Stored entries
--- --- ---

(** A client shows the history of one room [room]: it starts from
    [GET /api/messages?room=room] and then runs its listeners on the
    events broadcast to [room].  While the store holds fewer than 200
    messages and no two stored messages share an id, the client's list
    after any event other than a reaction is again what the route
    returns. *)
Theorem client_history_tracks_the_server s a room self granted :
  room ≠ "" →
  (length (messages s) < 200)%nat →
  NoDup (Msg.id <$> messages s) →
  ¬ is_reaction a →
  client_messages self granted (broadcast_to room (step s a).2)
                  (api_messages (Some room) s)
  = api_messages (Some room) (step s a).1.
Proof.
  intros Hroom Hlen Hnd Hreact. rewrite !api_messages_filter.
  assert (∀ m : Msg.t, listed (Some room) m ↔ Msg.room m = room) as Hlisted.
  { intros m. simpl. split; [by intros [?|?]|by right]. }
  destruct a as [[sid clk] ev]. unfold client_messages, broadcast_to.
  handler_cases sid clk ev; try done.
  - by repeat case_decide.
  - rewrite api_messages_push by done.
    destruct (decide (User.room user = room)) as [Hr|Hr]; simpl.
    + by rewrite decide_True by (by right).
    + rewrite decide_False by (intros [?|?]; congruence).
      by rewrite app_nil_r.
  - by case_decide.
  - by repeat case_decide.
  - pose proof Hf as (Hi & Hid & _)%find_message_Some.
    destruct (decide (Msg.room msg = room)) as [Hr|Hr]; simpl.
    + rewrite seen_update_filter. f_equal.
      by apply seen_update_insert.
    + symmetry. apply filter_insert_unlisted with msg; [done|..];
        by rewrite Hlisted.
Qed.

Lemma client_history_tracks_the_server_witness :
  "General" ≠ "" ∧
  (length (messages Seen.store) < 200)%nat ∧
  NoDup (Msg.id <$> messages Seen.store) ∧
  client_messages "a1" true
    (broadcast_to "General"
       (step Seen.store ("b1", Scenario.at_ 1001, message_seen 1000)).2)
    (api_messages (Some "General") Seen.store)
  = [add_seenBy "bob" Reactions.sent].
Proof.
  assert (NoDup (Msg.id <$> messages Seen.store)) as Hnd
    by apply NoDup_singleton.
  split; [discriminate|]. split; [simpl; lia|]. split; [exact Hnd|].
  rewrite (client_history_tracks_the_server Seen.store
             ("b1", Scenario.at_ 1001, message_seen 1000) "General" "a1" true
             ltac:(discriminate) ltac:(simpl; lia) Hnd ltac:(intros [])).
  reflexivity.
Defined.

(** A reaction is broadcast as a [receive_message], which the client
    appends: when the reaction finds a message of the client's room, the
    client's list afterwards is the one before followed by the updated
    message, one entry longer than what the route returns, and it holds
    the id of that message twice. *)
Theorem reaction_is_appended_by_the_client s sid clk messageId emoji i msg
    self granted :
  find_message messageId (messages s) = Some (i, msg) →
  Msg.room msg ≠ "" →
  let room := Msg.room msg in
  let r := handle sid clk (message_reaction messageId emoji) s in
  let shown := client_messages self granted (broadcast_to room r.2)
                 (api_messages (Some room) s) in
  shown = api_messages (Some room) s ++ [add_reaction emoji msg] ∧
  length shown = S (length (api_messages (Some room) r.1)) ∧
  ¬ NoDup (Msg.id <$> shown).
Proof.
  intros Hf Hroom room r shown.
  assert (shown = api_messages (Some room) s ++ [add_reaction emoji msg])
    as Hshown.
  { subst shown r room. rewrite (reaction_found _ _ _ _ _ _ _ Hf).
    unfold client_messages, broadcast_to. simpl.
    by rewrite (decide_True (P := Msg.room msg = Msg.room msg)). }
  pose proof Hf as (Hi & Hid & _)%find_message_Some.
  assert (msg ∈ api_messages (Some room) s) as Hin.
  { rewrite api_messages_filter. apply list_elem_of_filter. split.
    - by right.
    - apply list_elem_of_lookup. eauto. }
  assert (length (api_messages (Some room) r.1)
          = length (api_messages (Some room) s)) as Hsame.
  { rewrite <-(length_fmap bare (api_messages (Some room) r.1)).
    rewrite <-(length_fmap bare (api_messages (Some room) s)). f_equal.
    subst r. rewrite !api_messages_filter. apply bare_fmap_filter.
    rewrite (reaction_found _ _ _ _ _ _ _ Hf). simpl.
    apply bare_fmap_insert with msg; [done|apply bare_add_reaction]. }
  split_and!; [done| |].
  - rewrite Hsame, Hshown, length_app. simpl. lia.
  - rewrite Hshown, fmap_app. intros Hnd%NoDup_app. simpl in Hnd.
    destruct Hnd as (_ & Hdisj & _). rewrite add_reaction_id in Hdisj.
    apply (Hdisj (Msg.id msg)); [|by left].
    by apply list_elem_of_fmap_2.
Qed.

Lemma reaction_is_appended_by_the_client_witness :
  find_message 1000 (messages Seen.store) = Some (0%nat, Reactions.sent) ∧
  Msg.room Reactions.sent ≠ "" ∧
  client_messages "a1" true
    (broadcast_to "General"
       (handle "b1" (Scenario.at_ 1001) (message_reaction 1000 "👍")
          Seen.store).2)
    (api_messages (Some "General") Seen.store)
  = [Reactions.sent; add_reaction "👍" Reactions.sent].
Proof.
  split; [reflexivity|]. split; [discriminate|].
  exact (proj1 (reaction_is_appended_by_the_client Seen.store "b1"
                  (Scenario.at_ 1001) 1000 "👍" 0 Reactions.sent "a1" true
                  eq_refl ltac:(discriminate))).
Defined.

(** ** Marking the shown messages as seen *)

(** When a [message_seen] changes nothing. *)
Lemma seen_noop sid clk messageId s :
  handle sid clk (message_seen messageId) s = (s, []) ↔
  JsObject.get (users s) sid = None ∨
  find_message messageId (messages s) = None ∨
  ∃ user i msg, JsObject.get (users s) sid = Some user ∧
                find_message messageId (messages s) = Some (i, msg) ∧
                User.username user ∈ Msg.seenBy msg.
Proof.
  simpl. unfold on_message_seen.
  destruct (JsObject.get (users s) sid) as [user|] eqn:Hu; [|by split; auto].
  destruct (find_message messageId (messages s)) as [[i msg]|] eqn:Hf;
    [|by split; auto].
  case_decide as Hin.
  - split; [|done]. intros _. right. right. by exists user, i, msg.
  - split; [intros [= _ ?]; done|].
    intros [?|[?|(u & j & m & [= <-] & [= <- <-] & ?)]]; done.
Qed.

Lemma seen_keeps_noop sid clk clk' messageId messageId' s :
  handle sid clk (message_seen messageId) s = (s, []) →
  let s' := (handle sid clk' (message_seen messageId') s).1 in
  handle sid clk (message_seen messageId) s' = (s', []).
Proof.
  intros Hnoop s'. subst s'.
  destruct (decide (handle sid clk' (message_seen messageId') s = (s, [])))
    as [->|Hchange]; [done|].
  assert (∃ user j mj,
            JsObject.get (users s) sid = Some user ∧
            find_message messageId' (messages s) = Some (j, mj) ∧
            handle sid clk' (message_seen messageId') s =
            (with_messages (<[j := add_seenBy (User.username user) mj]>
                              (messages s)) s,
             [ io_to_emit (Msg.room mj)
                 (Out.message_seen_update messageId'
                    (Msg.seenBy mj ++ [User.username user])) ]))
    as (user & j & mj & Hu & Hf' & ->).
  { revert Hchange. simpl. unfold on_message_seen.
    destruct (JsObject.get (users s) sid) as [user|]; [|done].
    destruct (find_message messageId' (messages s)) as [[j mj]|]; [|done].
    case_decide; [done|]. intros _. by exists user, j, mj. }
  simpl fst. pose proof Hf' as (Hj & _ & _)%find_message_Some.
  apply seen_noop in Hnoop as [Hnone|[Hnone|(u & i & m & Hu' & Hf & Hin)]].
  - congruence.
  - apply seen_noop. right. left. simpl.
    destruct (find_message messageId
                (<[j:=add_seenBy (User.username user) mj]> (messages s)))
      as [[i m]|] eqn:Hf; [|done].
    eapply find_message_same_ids in Hf as [m' Hm'];
      [rewrite Hnone in Hm'; done|].
    by apply insert_same_id with mj.
  - assert (u = user) as -> by congruence.
    apply seen_noop. right. right. simpl.
    assert (Msg.id <$> messages s
            = Msg.id <$> <[j:=add_seenBy (User.username user) mj]> (messages s))
      as Hids by (symmetry; by apply insert_same_id with mj).
    destruct (find_message_same_ids _ _ _ _ _ Hids Hf) as [m' Hm'].
    exists user, i, m'. split_and!; [done..|].
    pose proof Hm' as (Hi' & _ & _)%find_message_Some.
    pose proof Hf as (Hi & _ & _)%find_message_Some.
    destruct (decide (j = i)) as [->|Hne].
    + rewrite list_lookup_insert_eq in Hi' by (by eapply lookup_lt_Some).
      injection Hi' as <-. simpl. assert (mj = m) as -> by congruence.
      apply elem_of_app. by left.
    + rewrite list_lookup_insert_ne in Hi' by done.
      assert (m' = m) as -> by congruence. done.
Qed.

Lemma seen_twice sid clk clk' messageId s :
  let s' := (handle sid clk (message_seen messageId) s).1 in
  handle sid clk' (message_seen messageId) s' = (s', []).
Proof.
  intros s'. subst s'.
  destruct (JsObject.get (users s) sid) as [user|] eqn:Hu.
  2: { rewrite (unjoined_seen sid clk s Hu).
       by apply (unjoined_seen sid clk'). }
  destruct (find_message messageId (messages s)) as [[i msg]|] eqn:Hf.
  2: { assert (∀ c, handle sid c (message_seen messageId) s = (s, []))
         as Hnone by (intros c; apply seen_noop; auto).
       by rewrite !Hnone. }
  destruct (decide (User.username user ∈ Msg.seenBy msg)) as [Hin|Hnot].
  - rewrite (seen_already sid clk _ _ user i msg Hu Hf Hin).
    by apply (seen_already sid clk' _ _ user i msg).
  - rewrite (seen_new sid clk _ _ user i msg Hu Hf Hnot). simpl fst.
    apply (seen_already sid clk' _ _ user i
             (add_seenBy (User.username user) msg)).
    + done.
    + apply find_message_insert with msg; [done|].
      by apply find_message_Some in Hf as (_ & ? & _).
    + simpl. apply elem_of_app. right. by left.
Qed.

--- --- ---

§ **ACTION ITEM**
Nothing but the lines above from the one containing "subst r. rewrite" through the one containing "(Scenario.at_ 1001) 1000" should appear in the answer, each repeated exactly.

§ **THE ANSWER**
    subst r. rewrite !api_messages_filter. apply bare_fmap_filter.
    rewrite (reaction_found _ _ _ _ _ _ _ Hf). simpl.
    apply bare_fmap_insert with msg; [done|apply bare_add_reaction]. }
  split_and!; [done| |].
  - rewrite Hsame, Hshown, length_app. simpl. lia.
  - rewrite Hshown, fmap_app. intros Hnd%NoDup_app. simpl in Hnd.
    destruct Hnd as (_ & Hdisj & _). rewrite add_reaction_id in Hdisj.
    apply (Hdisj (Msg.id msg)); [|by left].
    by apply list_elem_of_fmap_2.
Qed.

Lemma reaction_is_appended_by_the_client_witness :
  find_message 1000 (messages Seen.store) = Some (0%nat, Reactions.sent) ∧
  Msg.room Reactions.sent ≠ "" ∧
  client_messages "a1" true
    (broadcast_to "General"
       (handle "b1" (Scenario.at_ 1001) (message_reaction 1000 "👍")
          Seen.store).2)
    (api_messages (Some "General") Seen.store)
  = [Reactions.sent; add_reaction "👍" Reactions.sent].
Proof.
  split; [reflexivity|]. split; [discriminate|].
  exact (proj1 (reaction_is_appended_by_the_client Seen.store "b1"
                  (Scenario.at_ 1001) 1000 "👍" 0 Reactions.sent "a1" true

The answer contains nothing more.